= Beginning of Section =

(** The tokens right of [::], of which a leading and a trailing one leave an empty
    token more; [None] for a single colon at an end. *)
Definition afterGap (l r : list jstr) : option (list jstr) :=
  let r1 := match l, r with [], [] :: r' => Some r' | [], _ => None | _, _ => Some r end in
  match r1 with
  | None | Some [] => None
  | Some [[]] => Some []
  | Some r' => Some r'
  end.

Definition readIpv6 (text : jstr) : option (list Z) :=
  match cutGap (split 58 text) with
  | (l, None) => groups ← readGroups l; if (length groups =? 8)%nat then Some groups else None
  | (l, Some r) =>
      r' ← afterGap l r; head ← mapM readGroup l; tail ← readGroups r';
      if (length head + length tail <=? 7)%nat
      then Some (head ++ replicate (8 - (length head + length tail)) 0%Z ++ tail) else None
  end.

Definition isZoneChar (c : N) : bool :=
  isDigit c || isLowerAscii c || isUpperAscii c || (c =? 45)%N || (c =? 46)%N || (c =? 58)%N.

(** [isIP]: 4, 6 or 0; an IPv6 address may name a zone. *)
Definition isIP (text : jstr) : Z :=
  if bool_decide (is_Some (readIpv4 text)) then 4%Z
  else match indexOf 37 text with
  | None => if bool_decide (is_Some (readIpv6 text)) then 6%Z else 0%Z
  | Some i =>
      if bool_decide (is_Some (readIpv6 (take i text))) && (i + 1 <? length text)%nat
         && forallb isZoneChar (drop (i + 1) text)
      then 6%Z else 0%Z
  end.

Definition groupsNumber (groups : list Z) : Z := foldl (λ n g, (n * 65536 + g)%Z) 0%Z groups.
Definition octetsNumber (octets : list Z) : Z := foldl (λ n o, (n * 256 + o)%Z) 0%Z octets.

(** The mapped form of an IPv4 address. *)
Definition mapped (n : Z) : Z := (65535 * 2 ^ 32 + n)%Z.

Inductive family := ipv4 | ipv6.
#[export] Instance family_dec : EqDecision family. Proof. solve_decision. Defined.

(** [new SocketAddress({ address, family })] as its 128-bit number. *)
Definition socketAddress (address : jstr) (f : family) : option Z :=
  match f with
  | ipv4 => mapped ∘ octetsNumber <$> readIpv4 address
  | ipv6 => groupsNumber <$> readIpv6 address
  end.

Record Subnet := { subnetBase : Z; subnetPrefix : Z }.
Abbreviation BlockList := (list Subnet).
(* ===== verification/RunCreation.v ===== *)
(** The three commands that begin a run (packages/db/src/run-creation.ts): a message,
    a due routine slot, an operator's test run.  The ids the database generates are
    arguments. *)

From stdpp Require Import pretty.
From S2P Require Import Prelude JsText JsValue Json RunState Messaging Transactions RunTables.
From S2P Require Import Conversations MessageStore.

(** ** The inserts *)

Record TaskSeed := { tsBot : jstr; tsThread : jstr; tsUser : jstr; tsPrompt : jstr }.

Definition insertTaskRow {X} (spaceId taskId : jstr) (seed : TaskSeed) (answer : TaskRow → X)
    (db : Conversations) : result ConversationError X * list write * list lock :=
  withText (tsPrompt seed) (λ prompt,
  if bool_decide (is_Some (tasks db !! taskId)) then failed UniqueViolation
  else
    let row := {| tkSpace := spaceId; tkBot := tsBot seed; tkThread := tsThread seed; tkUser := tsUser seed;
                  tkPrompt := prompt |} in
    (Ok (answer row), [PutTask taskId row], [OfTask taskId])).

(** [insert into run ... on conflict (space_id, client_nonce) do nothing returning ...]. *)
Definition insertRunRow (runId : jstr) (run : Z → RunHead) : sql (option RunHead) :=
  λ now db,
  withText (rhNonce (run now)) (λ nonce,
  let row := {| rhSpace := rhSpace (run now); rhBot := rhBot (run now); rhThread := rhThread (run now);
                rhTask := rhTask (run now); rhUser := rhUser (run now); rhStatus := rhStatus (run now);
                rhTrigger := rhTrigger (run now); rhNonce := nonce; rhSource := None; rhOwner := None;
                rhFence := 0; rhCreatedAt := now |} in
  if bool_decide (is_Some (runByNonce (rhSpace row) nonce db)) then nothing (Ok None)
  else if bool_decide (is_Some (runs db !! runId)) then failed UniqueViolation
  else (Ok (Some row), [PutRun runId row], [OfRun runId; OfNonce (rhSpace row) nonce])).

Definition newRun (spaceId taskId : jstr) (task : TaskRow) (userId : jstr) (trigger : RunTrigger)
    (nonce : jstr) (now : Z) : RunHead :=
  {| rhSpace := spaceId; rhBot := tkBot task; rhThread := tkThread task; rhTask := taskId;
     rhUser := userId; rhStatus := INITIAL_RUN_STATUS; rhTrigger := trigger; rhNonce := nonce;
     rhSource := None; rhOwner := None; rhFence := 0; rhCreatedAt := now |}.

(** ** The message-triggered command *)

Record NewRunAndTask := {
  nrThread : jstr; nrNonce : jstr; nrPrompt : jstr; nrBlocks : list MessageBlock }.

Record CreatedRunAndTask := {
  crRun : jstr * RunHead; crTask : jstr * TaskRow; crMessage : jstr * MessageRow }.

Record SubmissionIds := { newTaskId : jstr; newRunId : jstr; newMessageId : jstr }.

Definition insertTaskFromThread (actor : UserActor) (input : NewRunAndTask) (taskId : jstr) :
    sql (option TaskRow) :=
  λ _ db,
  match threadIn (uaSpace actor) (nrThread input) db with
  | Some t =>
      insertTaskRow (uaSpace actor) taskId
        {| tsBot := thBot t; tsThread := nrThread input; tsUser := uaUser actor; tsPrompt := nrPrompt input |}
        Some db
  | None => nothing (Ok None)
  end.

(** [update run set source_message_id = $1 ...], then [insertedRow]. *)
Definition linkSource (spaceId runId messageId : jstr) : sql RunHead :=
  λ _ db,
  match runIn spaceId runId db with
  | Some r => (Ok (withSource r (Some messageId)), [PutRun runId (withSource r (Some messageId))], [OfRun runId])
  | None => failed DatabaseError
  end.

Definition createOnce (actor : UserActor) (input : NewRunAndTask) (ids : SubmissionIds) : tx CreatedRunAndTask :=
  taskRow ← demand (insertTaskFromThread actor input (newTaskId ids));
  task ← requiredRow taskRow (u "thread") (nrThread input);
  runRow ← demand (insertRunRow (newRunId ids)
    (newRun (uaSpace actor) (newTaskId ids) task (uaUser actor) message_trigger (nrNonce input)));
  match runRow with
  | None => Throw SubmissionSettled
  | Some _ =>
      seq ← allocateMessageSeq (uaSpace actor) (nrThread input);
      message ← insertMessage (newMessageId ids)
        {| nmThread := nrThread input; nmSeq := seq; nmRole := role_user; nmBlocks := nrBlocks input;
           nmNonce := nrNonce input; nmRun := Some (newRunId ids) |};
      linked ← demand (linkSource (uaSpace actor) (newRunId ids) message.1);
      Return {| crRun := (newRunId ids, linked); crTask := (newTaskId ids, task); crMessage := message |}
  end.

(** [readByNonce]: the first result of a nonce, over three reads. *)
Definition findRunByNonce (spaceId nonce : jstr) : sql (option (jstr * RunHead)) :=
  λ _ db, withText nonce (λ nonce, nothing (Ok (runByNonce spaceId nonce db))).

Definition taskIn (spaceId taskId : jstr) (db : Conversations) : option TaskRow :=
  t ← tasks db !! taskId; if bool_decide (tkSpace t = spaceId) then Some t else None.

Definition messageIn (threadId messageId : jstr) (db : Conversations) : option MessageRow :=
  m ← messages db !! messageId; if bool_decide (msThread m = threadId) then Some m else None.

Definition replayByNonce (spaceId nonce : jstr) : call (result ConversationError (option CreatedRunAndTask)) :=
  Transact (demand (findRunByNonce spaceId nonce)) (λ found,
  match found with
  | Err e => Finish (Err e)
  | Ok None => Finish (Ok None)
  | Ok (Some (runId, run)) =>
      match rhSource run with
      | None => Finish (Err (ReplayIncomplete runId))
      | Some messageId =>
          Transact (read (taskIn spaceId (rhTask run))) (λ task,
          Transact (read (messageIn (rhThread run) messageId)) (λ message,
          Finish match task, message with
          | Ok (Some task), Ok (Some message) =>
              Ok (Some {| crRun := (runId, run); crTask := (rhTask run, task); crMessage := (messageId, message) |})
          | Err e, _ | _, Err e => Err e
          | _, _ => Err (ReplayIncomplete runId)
          end))
      end
  end).

Definition createRunAndTask (actor : UserActor) (input : NewRunAndTask) (ids : SubmissionIds) :
    call (result ConversationError CreatedRunAndTask) :=
  Transact (createOnce actor input ids) (λ created,
  match created with
  | Ok c => Finish (Ok c)
  | Err SubmissionSettled =>
      script_map (replayByNonce (uaSpace actor) (nrNonce input)) (λ existing,
      match existing with
      | Ok (Some c) => Ok c
      | Ok None => Err (RowNotFound (u "thread") (nrThread input))
      | Err e => Err e
      end)
  | Err e => Finish (Err e)
  end).

(** ** Routines *)

(** [routine:<id>:<slot>] and [routine-test:<id>:<nonce>]; a slot is milliseconds. *)
Definition routineRunNonce (routineId : jstr) (scheduledFor : Z) : jstr :=
  u "routine:" ++ routineId ++ u ":" ++ u (pretty scheduledFor).

Definition routineTestRunNonce (routineId clientNonce : jstr) : jstr :=
  u "routine-test:" ++ routineId ++ u ":" ++ clientNonce.

(** A routine of the space that is not deleted. *)
Definition liveRoutine (spaceId routineId : jstr) (db : Conversations) : option RoutineRow :=
  r ← routines db !! routineId;
  if bool_decide (roSpace r = spaceId) && bool_decide (roDeletedAt r = None) then Some r else None.

(** An enabled routine whose cursor is at the slot, to the millisecond. *)
Definition routineAt (spaceId routineId : jstr) (scheduledFor : Z) (db : Conversations) : option RoutineRow :=
  r ← liveRoutine spaceId routineId db;
  if roEnabled r && (columnDate (roNextRunAt r) =? scheduledFor)%Z then Some r else None.

Lemma liveRoutine_some spaceId id db r :
  liveRoutine spaceId id db = Some r → routines db !! id = Some r ∧ roSpace r = spaceId ∧ roDeletedAt r = None.
Proof.
  unfold liveRoutine. destruct (routines db !! id) as [r'|]; [|done]. cbn [mbind option_bind].
  destruct (bool_decide_reflect (roSpace r' = spaceId)); [|done].
  destruct (bool_decide_reflect (roDeletedAt r' = None)); [|done]. by intros [= <-].
Qed.

Lemma routineAt_some spaceId id slot db r :
  routineAt spaceId id slot db = Some r →
  liveRoutine spaceId id db = Some r ∧ roEnabled r = true ∧ columnDate (roNextRunAt r) = slot.
Proof.
  unfold routineAt. destruct (liveRoutine spaceId id db) as [r'|]; [|done]. cbn [mbind option_bind].
  destruct (roEnabled r') eqn:Ee; [|done]. cbn [andb].
  destruct (Z.eqb_spec (columnDate (roNextRunAt r')) slot); [|done]. by intros [= <-].
Qed.

Definition insertRoutineTask (spaceId taskId : jstr) (r : RoutineRow) : sql TaskRow :=
  λ _ db,
  insertTaskRow spaceId taskId
    {| tsBot := roBot r; tsThread := roThread r; tsUser := roUser r; tsPrompt := roInstruction r |}
    (λ row, row) db.

Definition testRoutineOnce (spaceId routineId clientNonce taskId runId : jstr) : tx (jstr * RunHead) :=
  routine ← read (liveRoutine spaceId routineId);
  r ← requiredRow routine (u "routine") routineId;
  task ← demand (insertRoutineTask spaceId taskId r);
  runRow ← demand (insertRunRow runId
    (newRun spaceId taskId task (roUser r) routine_trigger (routineTestRunNonce routineId clientNonce)));
  match runRow with
  | Some run => Return (runId, run)
  | None => Throw TestRunSettled
  end.

Definition createRoutineTestRun (spaceId routineId clientNonce taskId runId : jstr) :
    call (result ConversationError (jstr * RunHead)) :=
  Transact (testRoutineOnce spaceId routineId clientNonce taskId runId) (λ created,
  match created with
  | Ok c => Finish (Ok c)
  | Err TestRunSettled =>
      Transact (demand (findRunByNonce spaceId (routineTestRunNonce routineId clientNonce))) (λ existing,
      Finish match existing with
      | Ok (Some run) => Ok run
      | Ok None => Err (RowNotFound (u "routine") routineId)
      | Err e => Err e
      end)
  | Err e => Finish (Err e)
  end).

(** One slot of a routine and the next one; both instants are [Date]s. *)
Record SlotInput := { siRoutine : jstr; siScheduledFor : Z; siNextRunAt : Z }.

Record CreatedRoutineRun := { rrRun : jstr * RunHead; rrOccurrence : jstr }.

Record FireIds := { fireOccurrence : jstr; fireTask : jstr; fireRun : jstr }.

(** [select ... for update]. *)
Definition lockRoutineAt (spaceId : jstr) (input : SlotInput) : sql (option RoutineRow) :=
  λ _ db,
  match routineAt spaceId (siRoutine input) (siScheduledFor input) db with
  | Some r => (Ok (Some r), [], [OfRoutine (siRoutine input)])
  | None => nothing (Ok None)
  end.

(** The slot as the column holds it. *)
Definition slotOf (input : SlotInput) : Z := (siScheduledFor input * 1000)%Z.

Definition insertOccurrence (input : SlotInput) (id : jstr) : sql (option OccurrenceRow) :=
  λ _ db,
  match occurrences db !! (siRoutine input, slotOf input) with
  | Some _ => nothing (Ok None)
  | None =>
      let row := {| ocId := id; ocRun := None |} in
      (Ok (Some row), [PutOccurrence (siRoutine input) (slotOf input) row], [])
  end.

Definition linkOccurrence (input : SlotInput) (runId : jstr) : sql unit :=
  λ _ db,
  match occurrences db !! (siRoutine input, slotOf input) with
  | Some o =>
      (Ok (), [PutOccurrence (siRoutine input) (slotOf input) {| ocId := ocId o; ocRun := Some runId |}], [])
  | None => nothing (Ok ())
  end.

Definition withNextRun (r : RoutineRow) (at_ : Z) : RoutineRow :=
  {| roSpace := roSpace r; roBot := roBot r; roUser := roUser r; roThread := roThread r;
     roInstruction := roInstruction r; roCron := roCron r; roTimezone := roTimezone r;
     roEnabled := roEnabled r; roNextRunAt := at_; roDeletedAt := roDeletedAt r |}.

(** The compare-and-swap on the cursor. *)
Definition advanceRoutine (spaceId : jstr) (input : SlotInput) : sql bool :=
  λ _ db,
  match routines db !! siRoutine input with
  | Some r =>
      if bool_decide (roSpace r = spaceId) && (columnDate (roNextRunAt r) =? siScheduledFor input)%Z
      then (Ok true, [PutRoutine (siRoutine input) (withNextRun r (siNextRunAt input * 1000))],
            [OfRoutine (siRoutine input)])
      else nothing (Ok false)
  | None => nothing (Ok false)
  end.

Definition fireRoutineOnce (spaceId : jstr) (input : SlotInput) (ids : FireIds) : tx (option CreatedRoutineRun) :=
  firing ← demand (lockRoutineAt spaceId input);
  match firing with
  | None => Return None
  | Some r =>
      occurrence ← demand (insertOccurrence input (fireOccurrence ids));
      match occurrence with
      | None => Return None
      | Some o =>
          task ← demand (insertRoutineTask spaceId (fireTask ids) r);
          runRow ← demand (insertRunRow (fireRun ids)
            (newRun spaceId (fireTask ids) task (roUser r) routine_trigger
               (routineRunNonce (siRoutine input) (siScheduledFor input))));
          match runRow with
          | None => Throw RoutineSlotSettled
          | Some run =>
              _ ← demand (linkOccurrence input (fireRun ids));
              advanced ← demand (advanceRoutine spaceId input);
              if (advanced : bool) then Return (Some {| rrRun := (fireRun ids, run); rrOccurrence := ocId o |})
              else Throw (RoutineMoved (siRoutine input))
          end
      end
  end.

Definition createRoutineRun (spaceId : jstr) (input : SlotInput) (ids : FireIds) :
    call (result ConversationError (option CreatedRoutineRun)) :=
  Transact (fireRoutineOnce spaceId input ids) (λ fired,
  Finish match fired with Err RoutineSlotSettled => Ok None | r => r end).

= End of Section =

In the listing above, find the line with "Definition isZoneChar (c" and the line with "(** ** The inserts *)"; output exactly those lines and all lines between them.

## RESPONSE BOX
Definition isZoneChar (c : N) : bool :=
  isDigit c || isLowerAscii c || isUpperAscii c || (c =? 45)%N || (c =? 46)%N || (c =? 58)%N.

(** [isIP]: 4, 6 or 0; an IPv6 address may name a zone. *)
Definition isIP (text : jstr) : Z :=
  if bool_decide (is_Some (readIpv4 text)) then 4%Z
  else match indexOf 37 text with
  | None => if bool_decide (is_Some (readIpv6 text)) then 6%Z else 0%Z
  | Some i =>
      if bool_decide (is_Some (readIpv6 (take i text))) && (i + 1 <? length text)%nat
         && forallb isZoneChar (drop (i + 1) text)
      then 6%Z else 0%Z
  end.

Definition groupsNumber (groups : list Z) : Z := foldl (λ n g, (n * 65536 + g)%Z) 0%Z groups.
Definition octetsNumber (octets : list Z) : Z := foldl (λ n o, (n * 256 + o)%Z) 0%Z octets.

(** The mapped form of an IPv4 address. *)
Definition mapped (n : Z) : Z := (65535 * 2 ^ 32 + n)%Z.

Inductive family := ipv4 | ipv6.
#[export] Instance family_dec : EqDecision family. Proof. solve_decision. Defined.

(** [new SocketAddress({ address, family })] as its 128-bit number. *)
Definition socketAddress (address : jstr) (f : family) : option Z :=
  match f with
  | ipv4 => mapped ∘ octetsNumber <$> readIpv4 address
  | ipv6 => groupsNumber <$> readIpv6 address
  end.

Record Subnet := { subnetBase : Z; subnetPrefix : Z }.
Abbreviation BlockList := (list Subnet).
(* ===== verification/RunCreation.v ===== *)
(** The three commands that begin a run (packages/db/src/run-creation.ts): a message,
    a due routine slot, an operator's test run.  The ids the database generates are
    arguments. *)

From stdpp Require Import pretty.
From S2P Require Import Prelude JsText JsValue Json RunState Messaging Transactions RunTables.
From S2P Require Import Conversations MessageStore.

(** ** The inserts *)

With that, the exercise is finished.